Madame lit les Lettres à un jeune poète de Rainer-Maria Rilke
«Il y a encore des nuits, il y a encore des vents qui agitent les arbres et courent sur les pays». (p. 65)
Chère lectrice, Cher lecteur,
Pour ma participation à la saison 3 du défi organisé par Moka et Fanny : Les classiques, c’est fantastique, en septembre, voici la consigne présentée par les organisatrices :
« C’est la rentrée. L’heure de retrouver les ami·es dont on s’est éloigné·es durant l’été. Alors mettons l’amitié à l’honneur à travers les grands textes littéraires.»
Donc, pour moi, il sera question d’une relation d’amitié entre écrivains.

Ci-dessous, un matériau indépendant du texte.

(** C5: the steps of a cycle, call by call.  With the granularity GOOD
    a break that was asserted is held by a sleep of [m_breakt] before it is
    cleared, and a break that was cleared is followed by a sleep of
    [DMX_MAB] before the write; with the granularity not GOOD (BAD, or
    UNKNOWN) neither sleep is made: the steps sleep nowhere and the frame
    sleep is the only sleep of the cycle.  The trace of the steps is
    given whole, with the answers of the widget: a failed call ends it. *)
Theorem hold_delays (l : RunLocals) (s : St Env) :
  let good := granularity_eqb (m_granularity (this s)) GOOD in
  let hold (usec : Z) (e : Env) := if good then sys_usleep usec e else e in
  let held (usec : Z) := if good then [EvUsleep usec] else [] in
  let r1 := widget_SetBreak true (env s) in
  let r2 := widget_SetBreak false (hold (m_breakt (this s)) (snd r1)) in
  let r3 := widget_Write (buffer l) (hold DMX_MAB (snd r2)) in
  events (transmit l s) =
    EvSetBreak true (fst r1)
      :: (if fst r1
          then held (m_breakt (this s))
               ++ EvSetBreak false (fst r2)
                  :: (if fst r2
                      then held DMX_MAB ++ [EvWrite (buffer l) (fst r3)]
                      else [])
          else []) /\
  (m_granularity (this s) = GOOD ->
     (forall pre post,
        events (transmit l s) = pre ++ EvSetBreak true true :: post ->
        exists post', post = EvUsleep (m_breakt (this s)) :: post') /\
     (forall pre post,
        events (transmit l s) = pre ++ EvSetBreak false true :: post ->
        exists post', post = EvUsleep DMX_MAB :: post')) /\
  (m_granularity (this s) <> GOOD ->
     (forall u, ~ In (EvUsleep u) (events (transmit l s))) /\
     filter is_usleep (events (Run_cycle l s)) =
       [EvUsleep (m_malft (this s))]).
Proof.
  cbv zeta. split; [ | split].
  - destruct (granularity_eqb (m_granularity (this s)) GOOD) eqn:Hgood.
    all: prog_cases; try congruence; reflexivity.
  - intros Hg. split; apply followed_by_split.
    all: prog_cases; try (rewrite Hg in *; discriminate).
    all: simpl; repeat split; intros; try discriminate; eauto.
  - intros Hg. apply not_GOOD in Hg.
    assert (Hno : forall l0, filter is_usleep (events (transmit l0 s)) = []).
    { intros l0. prog_cases; try congruence; reflexivity. }
    split.
    + intros u Hin.
      assert (Hf : In (EvUsleep u) (filter is_usleep (events (transmit l s))))
        by (apply filter_In; split; [exact Hin | reflexivity]).
      rewrite Hno in Hf. exact Hf.
    + rewrite Run_cycle_unfold. unfold events at 1. simpl.
      rewrite filter_app, Hno. simpl.
      rewrite report_events_no_usleep by apply housekeeping_events.
      reflexivity.
Qed.

(** The calibration, call by call. *)
Lemma CheckTimeGranularity_unfold (s : St Env) :
  let c1 := clock_CurrentTime (env s) in
  let c2 := clock_CurrentTime (sys_usleep 1000 (snd c1)) in
  let g := if InMilliSeconds (fst c2 - fst c1) >? 3 then BAD else GOOD in
  CheckTimeGranularity s =
    (tt, mkSt (set_granularity g (this s)) (snd c2),
     [EvCurrentTime (fst c1); EvUsleep 1000; EvCurrentTime (fst c2);
      EvInfoGranularity g]).
Proof.
  prog_unfold. simpl.
  destruct (clock_CurrentTime (env s)) as [t1 e1]. simpl.
  destruct (clock_CurrentTime (sys_usleep 1000 e1)) as [t2 e2]. simpl.
  unfold TimeStamp_sub, threshold.
  destruct (InMilliSeconds (t2 - t1) >? 3); reflexivity.
Qed.

Lemma transmit_events (l : RunLocals) (s : St Env) :
  forallb is_cycle_event (events (transmit l s)) = true.
Proof. prog_cases; reflexivity. Qed.

Lemma report_is_cycle_event (l : list Event) :
  forallb is_report_event l = true -> forallb is_cycle_event l = true.
Proof.
  induction l as [| x l IH]; simpl; [reflexivity | ].
  intros H. apply andb_prop in H. destruct H as [Hx Hl].
  rewrite (IH Hl). destruct x; try discriminate Hx; reflexivity.
Qed.

Lemma Run_cycle_events (l : RunLocals) (s : St Env) :
  forallb is_cycle_event (events (Run_cycle l s)) = true.
Proof.
  rewrite Run_cycle_unfold. unfold events at 1. simpl.
  rewrite forallb_app, transmit_events. simpl.
  apply report_is_cycle_event, housekeeping_events.
Qed.

Lemma Run_cycle_keeps_this (l : RunLocals) (s : St Env) :
  this (final (Run_cycle l s)) = this s.
Proof.
  rewrite Run_cycle_unfold. unfold final at 1. simpl.
  rewrite housekeeping_keeps_this. reflexivity.
Qed.

Lemma Run_loop_events (fuel : nat) :
  forall (l : RunLocals) (s : St Env),
    forallb is_cycle_event (events (Run_loop fuel l s)) = true /\
    this (final (Run_loop fuel l s)) = this s.
Proof.
  induction fuel as [| fuel IH]; intros l s; [split; reflexivity | ].
  simpl. unfold bind at 1, check_term, get_this, bind, ret. simpl.
  destruct (m_term (this s)); [split; reflexivity | ].
  pose proof (Run_cycle_events l s) as Hc.
  pose proof (Run_cycle_keeps_this l s) as Hk.
  destruct (Run_cycle l s) as [[l1 s1] ev1].
  unfold events, final in Hc, Hk. simpl in Hc, Hk.
  destruct (IH l1 s1) as [He Ht].
  destruct (Run_loop fuel l1 s1) as [[r s2] ev2].
  unfold events, final in *. simpl in *.
  rewrite forallb_app, Hc, He, Ht, Hk. split; reflexivity.
Qed.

À cet égard, j’ai choisi de lire un grand classique suggérant une amitié non-conventionnelle, celle entre Rainer-Maria Rilke et Franz Xaver Kappus. Les hommes ne se connaissaient pas, mais les lettres qu’ils ont échangées témoignent d’une amitié forte et marquante. Pourquoi? Parce que Rilke donne des conseils inestimables à un jeune homme pour le guider dans sa vie et dans son processus créatif. Pour ma part, il n’y a pas de meilleur exemple d’une amitié courte, mais puissante qui a marqué l’imaginaire de plusieurs personnes. Rilke est devenu ainsi un guide, un ami pour tous les amoureux de la création qui ont bien voulu accepter de suivre ses conseils et de se laisser porter par la magie de ses mots.
Lettres à un jeune poète de Rainer-Maria Rilke par Madame lit
En toute humilité
Dix lettres, dix confidences, dix visions.
Dans la première lettre datée du 17 février 1903 et écrite à Paris, Rilke suggère au jeune poète Kappus de ne pas chercher le regard ou la reconnaissance extérieure. Au contraire, il mentionne qu’il faut plutôt se fermer pour plonger dans son intériorité.
«Il n’est qu’un seul chemin. Entrez en vous-même, cherchez le besoin qui vous fait écrire : examinez s’il pousse ses racines au plus profond de votre coeur. Confessez-vous à vous-même : mourriez-vous s’il vous était défendu d’écrire?» (p.18)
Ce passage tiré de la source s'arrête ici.